Saved data entries →
___

(* ===== verification/Transition.v ===== *)
(** * core: applying a message to the state
    state_transition.go, stamina.go and gaspool.go: a message is paid for by
    the stamina of its sender's delegatee, if that covers the upfront cost, and
    by the sender otherwise; then its code runs, the gas left over is given
    back and the rest is the coinbase's.  The stamina is kept by a contract
    (Stamina.v), which the chain calls through the EVM. *)

From S2P Require Import Prelude MathUtil Abi VmBase VmEnv VmGas VmInstr VmTable VmInterp VmAnalysis.
From S2P Require Import World VmInv VmMemory VmGasSpec VmStep VmOps VmTableOk VmSafe VmFuel VmMain.

(** ** Gas pool (gaspool.go) *)

Module GasPool.
Definition AddGas (gp amount : Z) : outcome Z :=
  if MaxUint64 - amount <? gp then Panic GasPoolOverflow else Done (gp + amount).

(** [None] is ErrGasLimitReached. *)
Definition SubGas (gp amount : Z) : option Z := if gp <? amount then None else Some (gp - amount).
End GasPool.

(** ** Intrinsic gas *)

(** The loop that counts the non-zero bytes. *)
Fixpoint nonZero (data : bytes) : Z :=
  match data with
  | [] => 0
  | b :: data => (if bool_decide (b = Byte.x00) then 0 else 1) + nonZero data
  end.

(** [None] is ErrOutOfGas. *)
Definition IntrinsicGas (data : bytes) (contractCreation isHomestead isEIP2028 : bool) : option Z :=
  let gas := if contractCreation && isHomestead then Params.TxGasContractCreation else Params.TxGas in
  if 0 <? zlen data then
    let nz := nonZero data in
    let nonZeroGas := if isEIP2028 then Params.TxDataNonZeroGasEIP2028 else Params.TxDataNonZeroGasFrontier in
    if (MaxUint64 - gas) / nonZeroGas <? nz then None
    else
      let gas := u64 (gas + u64 (nz * nonZeroGas)) in
      let z := u64 (zlen data - nz) in
      if (MaxUint64 - gas) / Params.TxDataZeroGas <? z then None
      else Some (u64 (gas + u64 (z * Params.TxDataZeroGas)))
  else Some gas.

(** ** Messages and transitions *)

Record Message := mkMessage {
  From : Address;
  To : option Address;
  MsgGasPrice : Z;
  MsgGas : Z;
  Value : Z;
  Nonce : Z;
  CheckNonce : bool;
  Data : bytes }.

Inductive coreError :=
| ErrNonceTooHigh
| ErrNonceTooLow
| errInsufficientBalanceForGas
| ErrGasLimitReached
| VmError (e : vmError).

Record StateTransition (S : Type) := mkST {
  gp : Z;
  gas : Z;
  initialGas : Z;
  st_evm : EVM S }.
Arguments mkST {S}.
Arguments gp {S}.
Arguments gas {S}.
Arguments initialGas {S}.
Arguments st_evm {S}.

Section Transition.
Context {S : Type} `{HS : vmStateDB S} (env : Env) (cs : Calls S).
Implicit Types (e : EVM S) (st : StateTransition S).

(** *** The stamina contract as the chain sees it (stamina.go) *)

(** [abi.Pack] of a method whose arguments are static words. *)
Definition ID (sig : bytes) : bytes := take 4 (be_bytes 32 (keccak256 env sig)).
Definition pack_address (a : Address) : bytes := Abi.packElement Abi.AddressTy (Abi.VBytes (be_bytes 20 a)).

Definition sig_getDelegatee : bytes := String.list_byte_of_string "getDelegatee(address)".
Definition sig_getStamina : bytes := String.list_byte_of_string "getStamina(address)".
Definition sig_addStamina : bytes := String.list_byte_of_string "addStamina(address,uint256)".
Definition sig_subtractStamina : bytes := String.list_byte_of_string "subtractStamina(address,uint256)".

___

Aim of the task → Starting from the first line of the records above, retype each line exactly up to and including the one that contains "by the sender", and nothing more.

Task result →
(* ===== verification/Transition.v ===== *)
(** * core: applying a message to the state
    state_transition.go, stamina.go and gaspool.go: a message is paid for by
    the stamina of its sender's delegatee, if that covers the upfront cost, and
    by the sender otherwise; then its code runs, the gas left over is given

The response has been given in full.